Lemma rc_heartbeat token until now i : safe until → safe now → row_change false token i (set_heartbeat until now i).
Proof.
  intros Hu Hn. row_change.
  - split; [done|]. by destruct (run i).
  - intros _. left. by destruct (run i).
  - destruct (run i); cbn in *; eauto using safe_max.
Qed.
Lemma rc_yield token now i :
  safe now →
  row_change false token i {| i with yield_requested := true; updated_at_ms := Z.max i.(updated_at_ms) now |}.
Proof. intros Hn. row_change. Qed.
Lemma rc_released token st next now i :
  safe now → is_none_or safe next → row_change true token i (set_released st next now i).
Proof. intros Hn Hx. row_change. Qed.
Lemma rc_deferred token until now i :
  safe now → safe until → row_change false token i {| i with next_run_at_ms := Some until; updated_at_ms := now |}.
Proof. intros Hn Hx. row_change. Qed.
Lemma rc_claimed t until now i : safe now → safe until → row_change true (Some t) i (set_claimed t now until i).
Proof. intros Hn Hx. row_change. Qed.
Lemma rc_woken token now i : safe now → row_change true token i (set_woken now i).
Proof. intros Hn. row_change. Qed.
Lemma rc_touched token now i : safe now → row_change false token i {| i with updated_at_ms := now |}.
Proof. intros Hn. row_change. Qed.
Lemma rc_rollback_requested token now i : safe now → row_change true token i (set_rollback now i).
Proof. intros Hn. row_change. Qed.
Lemma rc_paused token now i :
  safe now → row_change true token i {| i with state := WPaused; next_run_at_ms := None; updated_at_ms := now |}.
Proof. intros Hn. row_change. Qed.
Lemma rc_pausing token now i :
  safe now → row_change false token i {| i with pause_requested := true; updated_at_ms := now |}.
Proof. intros Hn. row_change. Qed.
Lemma rc_resumed token st next now i :
  safe now → is_none_or safe next →
  row_change true token i {| i with state := st; next_run_at_ms := next; updated_at_ms := now |}.
Proof. intros Hn Hx. row_change. Qed.
Lemma rc_terminated token now expires i :
  safe now → safe expires → row_change true token i (set_terminated now expires i).
Proof. intros Hn Hx. row_change. Qed.
Lemma rc_finished token st output failure code now expires i :
  safe now → safe expires → (i.(rollback_requested) = true → st = WTerminated) →
  is_none_or (λ o, valid_value o = true) output → is_none_or (λ e, e = failure_json) failure →
  is_none_or (λ c, c ∈ terminal_codes) code →
  row_change true token i (set_finished st output failure code now expires i).
Proof. intros Hn Hx Hr Ho Hf Hc. row_change. intros (? & ? & _ & _). by split_and!. Qed.

(** ** One instance under an operation *)

(** The database after some statements on instance [id], which stands at [w]. *)
Definition is_at (db0 : WorkflowDb) (id : N) (w : Workflow) (db : WorkflowDb) : Prop :=
  db.(workflows) = <[id := w]> db0.(workflows).

Lemma at_start db id w : db.(workflows) !! id = Some w → is_at db id w db.
Proof. intros Hw. unfold is_at. by rewrite insert_id. Qed.
Lemma at_lookup db0 id w db : is_at db0 id w db → db.(workflows) !! id = Some w.
Proof. intros ->. by rewrite lookup_insert_eq. Qed.

Section at_id.
Context (db0 : WorkflowDb) (id : N).

Lemma execute_on_at (P : Workflow → Prop) `{!∀ w, Decision (P w)} f w db db' n :
  is_at db0 id w db → execute_on id P f db = (db', Ok n) →
  (P w ∧ n = 1 ∧ ∃ w', f w = Some w' ∧ is_at db0 id w' db') ∨ (¬ P w ∧ n = 0 ∧ is_at db0 id w db').
Proof.
  intros Hat. unfold execute_on. rewrite (at_lookup _ _ _ _ Hat). case_decide as HP.
  - destruct (f w) as [w'|] eqn:Hf; [|done]. intros [= <- <-]. left. split_and!; try done. exists w'. split; [done|].
    unfold is_at, set_workflow in *. cbn. by rewrite Hat, insert_insert_eq.
  - intros [= <- <-]. auto.
Qed.

Lemma execute_at f w db db' u :
  is_at db0 id w db → execute id f db = (db', Ok u) → ∃ w', f w = Some w' ∧ is_at db0 id w' db'.
Proof.
  intros Hat Hrun. unfold execute in Hrun. run_inv.
  destruct (execute_on_at _ _ _ _ _ _ Hat Hm) as [(_ & _ & ?)|(? & _)]; [done|tauto].
Qed.

Lemma steps_of_at w db db' ss : is_at db0 id w db → steps_of id db = (db', Ok ss) → db' = db ∧ ss = w.(steps).
Proof. intros Hat Hrun. unfold steps_of in Hrun. run_inv. by rewrite (at_lookup _ _ _ _ Hat) in Hgets. Qed.

Lemma select_at (P : InstanceRow → Prop) `{!∀ i, Decision (P i)} w db db' o :
  is_at db0 id w db → select_instance id P db = (db', Ok o) →
  db' = db ∧ ((P w.(row) ∧ o = Some w.(row) ∧ readable w.(row)) ∨ (¬ P w.(row) ∧ o = None)).
Proof.
  intros Hat Hrun. unfold select_instance in Hrun. run_inv. rewrite (at_lookup _ _ _ _ Hat) in Hgets. cbn in Hgets.
  case_decide; subst; run_inv; [|by auto]. unfold instance_row, bail_if in Hr. case_decide; [done|]. cbn in Hr.
  simplify_eq. split; [done|]. left. split_and!; try done.
Qed.

Lemma read_step_at o w db db' r :
  is_at db0 id w db → read_step id o db = (db', Ok r) →
  db' = db ∧ r = w.(steps) !! Z.to_nat o ∧ (∀ s, r = Some s → step_readable s).
Proof.
  intros Hat Hrun. unfold read_step in Hrun. run_inv. apply (steps_of_at w) in Hm as [-> ->]; [|done].
  destruct (steps w !! Z.to_nat o) as [s|]; run_inv; subst; [|done]. split_and!; try done.
  intros q [= <-]. apply dec_stable. tauto.
Qed.
End at_id.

##############################

**WHAT THE EXERCISE ASKS**
Working from the material above, restate word for word the lines between the line with "Lemma rc_terminated token" and the line with "db.(workflows) = <[id", both included, and only those.

**SOLUTION FOR THIS TASK**
Lemma rc_terminated token now expires i :
  safe now → safe expires → row_change true token i (set_terminated now expires i).
Proof. intros Hn Hx. row_change. Qed.
Lemma rc_finished token st output failure code now expires i :
  safe now → safe expires → (i.(rollback_requested) = true → st = WTerminated) →
  is_none_or (λ o, valid_value o = true) output → is_none_or (λ e, e = failure_json) failure →
  is_none_or (λ c, c ∈ terminal_codes) code →
  row_change true token i (set_finished st output failure code now expires i).
Proof. intros Hn Hx Hr Ho Hf Hc. row_change. intros (? & ? & _ & _). by split_and!. Qed.

(** ** One instance under an operation *)

(** The database after some statements on instance [id], which stands at [w]. *)
Definition is_at (db0 : WorkflowDb) (id : N) (w : Workflow) (db : WorkflowDb) : Prop :=
  db.(workflows) = <[id := w]> db0.(workflows).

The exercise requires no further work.